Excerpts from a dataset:
(** the checks of the event's own type *)
Lemma valid_details event :
  validTraceEvent event = true ->
  trace_numbers_ok event = true
  /\ (let type l := one_of l event.(TraceEvent_Type) in
      if type [TraceModelReasoning] then validModelReasoningTrace event
      else if type [TracePlannerDecision; TraceReplyerResult] then validAgentDecisionTrace event
      else if type [TraceGateDecision] then validGateTrace event
      else if type [TraceToolCall] then validToolTrace event
      else if negb (type [TraceModelAttempt]) then validPlainTrace event
      else validModelTrace event) = true.
Proof.
  unfold validTraceEvent. rewrite !andb_true_iff. intros [_ Hd].
  unfold validTraceEventDetails in Hd.
  by destruct (trace_numbers_ok event), (trace_sizes_ok event).
Qed.

Lemma model_payload_valid event :
  validTraceEvent event = true -> event.(TraceEvent_Type) = TraceModelAttempt ->
  validTraceModelHealthPayload (stats_payload event) = true.
Proof.
  intros (Hn & Hd)%valid_details Ht. rewrite Ht in Hd. change (validModelTrace event = true) in Hd.
  unfold trace_numbers_ok in Hn. split_bools Hn. unfold validModelTrace in Hd.
  unfold validTraceModelHealthPayload. cbn [stats_payload payload_TaskID payload_ProviderID
    payload_ModelID payload_Attempt payload_Step payload_DurationMS payload_InputTokens
    payload_OutputTokens payload_CostMicroUSD payload_Repair payload_Status payload_FailureCode].
  past_guard Hd E1. past_guard Hd E2. past_guard Hd E3. split_bools E1. by rewrite_bools.
Qed.

Lemma tool_payload_valid event :
  validTraceEvent event = true -> event.(TraceEvent_Type) = TraceToolCall ->
  validTraceToolRuntimePayload (stats_payload event) = true.
Proof.
  intros (Hn & Hd)%valid_details Ht. rewrite Ht in Hd. change (validToolTrace event = true) in Hd.
  unfold trace_numbers_ok in Hn. split_bools Hn. unfold validToolTrace in Hd.
  unfold validTraceToolRuntimePayload. cbn [stats_payload payload_ToolName payload_ToolRisk
    payload_ToolPolicy payload_ToolStatus payload_Step payload_DurationMS payload_ToolResultBytes
    payload_Status payload_FailureCode].
  past_guard Hd E1. split_bools E1. by rewrite_bools.
Qed.

Lemma gate_payload_valid event :
  validTraceEvent event = true -> event.(TraceEvent_Type) = TraceGateDecision ->
  validGateAction event.(TraceEvent_GateAction) = true
  /\ validGateReason event.(TraceEvent_GateReason) = true.
Proof.
  intros (_ & Hd)%valid_details Ht. rewrite Ht in Hd. change (validGateTrace event = true) in Hd.
  unfold validGateTrace in Hd. destruct (validGateDecision _) eqn:E; [|done].
  unfold validGateDecision in E. cbn [GateDecision_Action GateDecision_Reason] in E.
  by destruct (validGateAction _), (validGateReason _).
Qed.

Lemma admission_payload_valid event :
  validTraceEvent event = true -> well_marked event ->
  event.(TraceEvent_Type) = TraceAdmissionRejected ->
  validTraceAdmissionFailurePayload (stats_payload event) = true.
Proof.
  intros (Hn & _)%valid_details [Hm _] Ht. unfold trace_numbers_ok in Hn. split_bools Hn.
  unfold validTraceAdmissionFailurePayload. simpl. rewrite !andb_true_iff, !Z.leb_le.
  split; [split|]; [apply bool_decide_eq_true, Hm, Ht| |]; apply Z.ltb_ge; done.
Qed.

(** the entry of a model counts its attempts in two ways *)
Definition group_ok (g : accumulator) : Prop :=
  g.(acc_stats).(health_Attempts) = g.(acc_stats).(health_Completed) + g.(acc_stats).(health_Failed)
  /\ g.(acc_stats).(health_Attempts) = Z.of_nat (length g.(durations))
  /\ g.(acc_stats).(health_Failed) = map_total (fun _ n => n) g.(acc_stats).(health_FailureCodes).

Record stats_ok (st : TraceRuntimeStats * gmap (string * string * string) accumulator) : Prop := {
  so_models : st.1.(stats_ModelAttempts) = st.1.(stats_ModelCompleted) + st.1.(stats_ModelFailed);
  so_tools : st.1.(stats_ToolCalls) = st.1.(stats_ToolCompleted) + st.1.(stats_ToolFailed);
  so_actions : st.1.(stats_GateDecisions) = map_total (fun _ n => n) st.1.(stats_GateActions);
  so_reasons : st.1.(stats_GateDecisions) = map_total (fun _ n => n) st.1.(stats_GateReasons);
  so_recent : (length st.1.(stats_RecentFailures) <= maxRecentTraceFailures)%nat;
  so_groups : map_Forall (fun _ g => group_ok g) st.2;
  so_health : st.1.(stats_ModelAttempts) =
    map_total (fun _ g => g.(acc_stats).(health_Attempts)) st.2 }.

Lemma increment_total k (m : gmap string Z) :
  map_total (fun _ n => n) (increment k m) = map_total (fun _ n => n) m + 1.
Proof. unfold increment. rewrite map_total_set. destruct (m !! k); simpl; lia. Qed.

Lemma recent_failures_bound stats timeMS type p :
  (length stats.(stats_RecentFailures) <= maxRecentTraceFailures)%nat ->
  (length (appendTraceRecentFailure stats timeMS type p).(stats_RecentFailures)
   <= maxRecentTraceFailures)%nat.
Proof.
  intros Hl. unfold appendTraceRecentFailure. case_bool_decide as E; [done|].
  destruct (recent_failure _ _ _); [|done]. simpl. rewrite length_app. simpl. lia.
Qed.

(** recording a failure changes nothing else *)
Lemma append_failure_ok stats groups timeMS type p :
  stats_ok (stats, groups) -> stats_ok (appendTraceRecentFailure stats timeMS type p, groups).
Proof.
  intros [H1 H2 H3 H4 H5 H6 H7]. pose proof (recent_failures_bound stats timeMS type p H5) as Hb.
  unfold appendTraceRecentFailure in *. case_bool_decide; [by split|].
  destruct (recent_failure _ _ _); by split.
Qed.

Lemma record_health_ok groups p :
  map_Forall (fun _ g => group_ok g) groups ->
  map_Forall (fun _ g => group_ok g) (recordTraceModelHealth groups p)
  /\ map_total (fun _ g => g.(acc_stats).(health_Attempts)) (recordTraceModelHealth groups p)
     = map_total (fun _ g => g.(acc_stats).(health_Attempts)) groups + 1.
Proof.
  intros Hg. unfold recordTraceModelHealth. cbv zeta.
  set (key := (payload_TaskID p, payload_ProviderID p, payload_ModelID p)).
  set (g0 := default _ (groups !! key)).
  assert (Hg0 : group_ok g0 /\ from_option (fun g => g.(acc_stats).(health_Attempts)) 0 (groups !! key)
    = g0.(acc_stats).(health_Attempts)).
  { subst g0. destruct (groups !! key) as [g|] eqn:E; simpl; [split; [by eapply Hg|done]|done]. }
  clearbody g0. destruct Hg0 as [(A & B & C) Hd].
  split.
  - apply map_Forall_insert_2; [|done]. unfold group_ok. cbn [durations acc_stats].
    rewrite length_app. cbn [length].
    destruct (payload_Fallback p), (payload_Repair p), (bool_decide (payload_Status p = "completed"));
      cbn; rewrite ?increment_total; lia.
  - rewrite map_total_set, Hd.
    destruct (payload_Fallback p), (payload_Repair p), (bool_decide (payload_Status p = "completed"));
      cbn; lia.
Qed.

Lemma stats_row_ok row st :
  readable row -> stats_ok st -> exists st', stats_row row st = Ok st' /\ stats_ok st'.
Proof.
  intros (event & Hv & Hm & Ht & Hp) Hok. destruct st as [stats groups].
  unfold stats_row. cbv zeta. rewrite (decode_stats _ _ Hp), Ht.
  case_bool_decide as E1; [|case_bool_decide as E2; [|case_bool_decide as E3; [|case_bool_decide as E4;
    [|case_bool_decide as E5]]]].
  - rewrite (model_payload_valid _ Hv E1). cbn [negb]. eexists. split; [done|].
    destruct Hok as [H1 H2 H3 H4 H5 H6 H7]. simpl in *.
    destruct (record_health_ok groups (stats_payload event) H6) as [G1 G2].
    destruct (bool_decide (TraceEvent_Status event = "failed")); [apply append_failure_ok|];
      destruct (bool_decide (TraceEvent_Status event = "completed")); split; simpl; done || lia.
  - rewrite (tool_payload_valid _ Hv E2). cbn [negb]. eexists. split; [done|]. simpl.
    destruct Hok as [H1 H2 H3 H4 H5 H6 H7]. simpl in *.
    destruct (bool_decide (TraceEvent_Status event = "completed")); [|apply append_failure_ok];
      split; simpl; done || lia.
  - destruct (gate_payload_valid _ Hv E3) as [G1 G2]. simpl. rewrite G1, G2. simpl.
    eexists. split; [done|]. destruct Hok as [H1 H2 H3 H4 H5 H6 H7]. simpl in *.
    split; simpl; rewrite ?increment_total; done || lia.
  - rewrite (admission_payload_valid _ Hv Hm E4). cbn [negb]. eexists. split; [done|].
    by apply append_failure_ok.
  - destruct Hm as [_ Hm]. unfold validTraceTurnFailurePayload. simpl.
    rewrite (bool_decide_true _ (Hm E5)). cbn [negb]. eexists. split; [done|].
    by apply append_failure_ok.
  - eauto.
Qed.
(** the header of a private key *)
Definition private_key_header : shape := mkShape true
  [All [Word "-----BEGIN "; MaybeWord ["RSA "; "EC "; "DSA "; "OPENSSH "; "PGP "];
        Word "PRIVATE KEY-----"]].
(** an Authorization header with a bearer token *)
Definition bearer_header : shape := mkShape true
  [All [Edge; Word "authorization"; blanks; Rune (among (chars ":=")); blanks;
        Word "bearer"; Runes 1 (among [Space]);
        Runes 8 (among (letters ++ digits ++ chars "._~+/=-"))]].
(** a password or key that is assigned *)
Definition two_words (a b : string) : list piece := [Word a; MaybeRune (among (chars "_-")); Word b].
Definition secret_assignment : shape := mkShape true
  [All [Edge];
   OneOf [[Word "password"]; [Word "passwd"]; [Word "pwd"]; two_words "api" "key";
          two_words "access" "token"; two_words "session" "token"; two_words "secret" "key"];
   All [Edge; blanks; Rune (among (chars ":=")); blanks; MaybeRune (among (chars quotes));
        Runes 6 (except (Space :: chars (quote +:+ "';")))]].
(** a cookie that is set *)
Definition cookie_header : shape := mkShape true
  [All [Edge]; OneOf [[Word "cookie"]; [Word "set-cookie"]];
   All [blanks; Rune (among (chars ":=")); blanks; MaybeRune (among (chars quotes));
        Runes 1 (except [In1 59; Space; In1 61]); Word "="; Runes 12 (except [In1 59; Space])]].
(** a cookie of the game's accounts *)
Definition account_cookie : shape := mkShape true
  [All [Edge];
   OneOf [[Word "ltuid"; MaybeWord ["_v2"]]; [Word "ltoken"; MaybeWord ["_v2"]];
          [Word "cookie_token"; MaybeWord ["_v2"]]; [Word "account_id"; MaybeWord ["_v2"]];
          [Word "stoken"; MaybeWord ["_v2"]]; [Word "login_ticket"]];
   All [Edge; blanks; Word "="; blanks; Runes 6 (except [In1 59; Space])]].
(** an assignment with a Chinese name *)
Definition chinese_assignment : shape := mkShape false
  [OneOf [[Word "密码"]; [Word "口令"]; [Word "API"; MaybeRune (among (chars " _-")); Word "密钥"];
          [Word "访问令牌"]; [Word "会话令牌"]; [Word "密钥"]; [Word "令牌"]];
   All [blanks; Rune (among (chars ":：=")); blanks; MaybeRune (among (chars quotes));
        Runes 6 (except (Space :: chars (quote +:+ "'；;")))]].
(** keys in the formats of well-known services *)
Definition service_key : shape := mkShape true
  [All [Edge];
   OneOf [[Word "sk-"; MaybeWord ["proj-"; "svcacct-"]; Runes 16 (among (letters ++ digits ++ chars "_-"))];
          [Word "github_pat_"; Runes 20 (among (letters ++ digits ++ chars "_"))];
          [Word "gh"; Rune (among (chars "pousr")); Word "_"; Runes 20 (among (letters ++ digits))];
          [Word "xox"; Rune (among (chars "baprs")); Word "-"; Runes 10 (among (letters ++ digits ++ chars "-"))];
          [Word "AKIA"; Exactly 16 (among (digits ++ [Between 65 90]))]];
   All [Edge]].

Definition credential_shapes : list shape :=
  [private_key_header; bearer_header; secret_assignment; cookie_header; account_cookie;
   chinese_assignment; service_key].

(** ** Shapes as expressions *)

Definition pairs_of (l : list range) : list (Z * Z) :=
  foldl (fun acc r => match r with Between lo hi => (lo, hi) :: acc | Space => spaces ++ acc end) [] l.
Definition chr_of (fold : bool) (k : runes_class) : re := Chr (class fold k.(excluded) (pairs_of k.(ranges))).
Definition word_re (fold : bool) (s : string) (rest : re) : re :=
  foldr (fun c r => Seq (chr_of fold (among [In1 c])) r) rest (runes s).
(** alternatives *)
Fixpoint alts_re (l : list re) : re :=
  match l with [] => Nothing | [r] => r | r :: l => Alt r (alts_re l) end.
Definition piece_re (fold : bool) (p : piece) (rest : re) : re :=
  match p with
  | Word s => word_re fold s rest
  | Rune k => Seq (chr_of fold k) rest
  | Runes n k => Seq (times n (chr_of fold k) (Star (chr_of fold k))) rest
  | Exactly n k => Seq (times n (chr_of fold k) Epsilon) rest
  | MaybeRune k => Seq (Alt (chr_of fold k) Epsilon) rest
  | MaybeWord l => Seq (Alt (alts_re ((fun s => word_re fold s Epsilon) <$> l)) Epsilon) rest
  | Edge => Seq WordBoundary rest
  end.
Definition part_re (fold : bool) (p : part) (rest : re) : re :=
  match p with
  | All ps => foldr (piece_re fold) rest ps
  | OneOf l => Seq (alts_re (foldr (piece_re fold) Epsilon <$> l)) rest
  end.
Definition shape_re (sh : shape) : re := foldr (part_re sh.(any_case)) Epsilon sh.(parts).
Lemma calls_are_traced_witness :
  let '(res, s', rt', _) := traced_execute in
  exists event row db', rt'.(rt_trace) = Some db' /\ db'.(fairy_trace_events) = [row]
    /\ trace_payload (H := reading_runtime) event = Some row.(row_payload_json)
    /\ (event.(TraceEvent_ToolPolicy) = "allowed" <-> s'.(session_calls) = 1).
Proof.
  destruct traced_execute as [[[res s'] rt'] w'] eqn:E.
  pose proof traced_detail as Hd. rewrite E in Hd. cbn [fst] in Hd. apply andb_true_iff in Hd as [Hd1 Hd2].
  destruct (calls_are_traced (H := reading_runtime) traced_registry tt demo_env lost_call (NewSession demo_scope) traced_tools O res s' rt' w'
    (empty_trace_db "key") demo_turn "0123456789abcdef") as (event & row & db' & H1 & H2 & _ & H4 & _ & _ & _ & H7 & _);
    [reflexivity|apply built_register, built_new|reflexivity|reflexivity|reflexivity|by apply Z.leb_le|reflexivity|reflexivity
    |reflexivity|right; reflexivity|reflexivity|by split|reflexivity|exact E|by apply Z.leb_le
    |intros _; by apply bool_decide_eq_true in Hd2|].
  exists event, row, db'. split; [exact H1|]. split; [exact H2|]. split; [exact H4|exact H7].
Defined.
(* ===== verification/FairyPluginProps.v ===== *)
(** * Plugins that run, and what they leave (fairy/plugin_runtime.go)

    The invariant of the host over loading, unloading, reloading and closing: what the
    plugins that run depend on runs; what is shared belongs to the core or to a plugin that
    runs; contributions do not collide.  What closing leaves.  The tools that the rest of
    the assistant sees.  Where the code does not keep this. *)
From S2P Require Import Prelude GoLib FairyTypes FairySchema FairyTools FairyToolsProps FairyPlugins FairyPluginFacts FairyPluginHost FairySchemaProps Demo MemoryState.
From stdpp Require Import gmap strings list.
From Stdlib Require Import ZArith Lia.

Local Open Scope Z_scope.
Local Open Scope go_scope.

Section host.
Context `{Runtime} `{Regexps} {Cmd Value Prompt Ev W Env : Type}.
Notation PluginContext := (@PluginContext Cmd Value Prompt W Env).
Notation PluginHost := (@PluginHost Cmd Value Prompt Ev W Env).
Notation pluginRuntime := (@pluginRuntime Cmd Value Prompt W Env).
Notation shared := (@shared Value Ev).
Implicit Types (h : PluginHost) (p : PluginContext) (g : shared) (rt : pluginRuntime) (id name : string) (e : Env)
  (lv : gmap string PluginContext).

(** ** Starting and stopping one module *)

Lemma CloseScope_effect e p g err p' g' :
  p.(scope_closed) = false -> CloseScope e p g = (err, p', g') ->
  (forall name en, g'.(values) !! name = Some en
     <-> g.(values) !! name = Some en /\ ~ (en.(entry_owner) = p.(scope_manifest).(Manifest_ID) /\ RemoveCapability name ∈ p.(scope_effects)))
  /\ (forall name i, hooked g' name i <-> hooked g name i /\ DisposeHook name i ∉ p.(scope_effects))
  /\ g'.(nextID) = g.(nextID).
Proof.
  intros Hc. unfold CloseScope. rewrite Hc. destruct (undo_all _ _ _ _) as [err1 g1] eqn:E. intros [= _ _ <-].
  apply undo_all_effect in E as (Hv & Hh & Hn). split_and!; [| |done].
  - intros name en. rewrite Hv. by rewrite elem_of_reverse.
  - intros name i. rewrite Hh. by rewrite elem_of_reverse.
Qed.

• _PROMPT_
Count of lines that include "zeta" in the records above: write that value only.

• _ANSWER TO THE EXERCISE_
2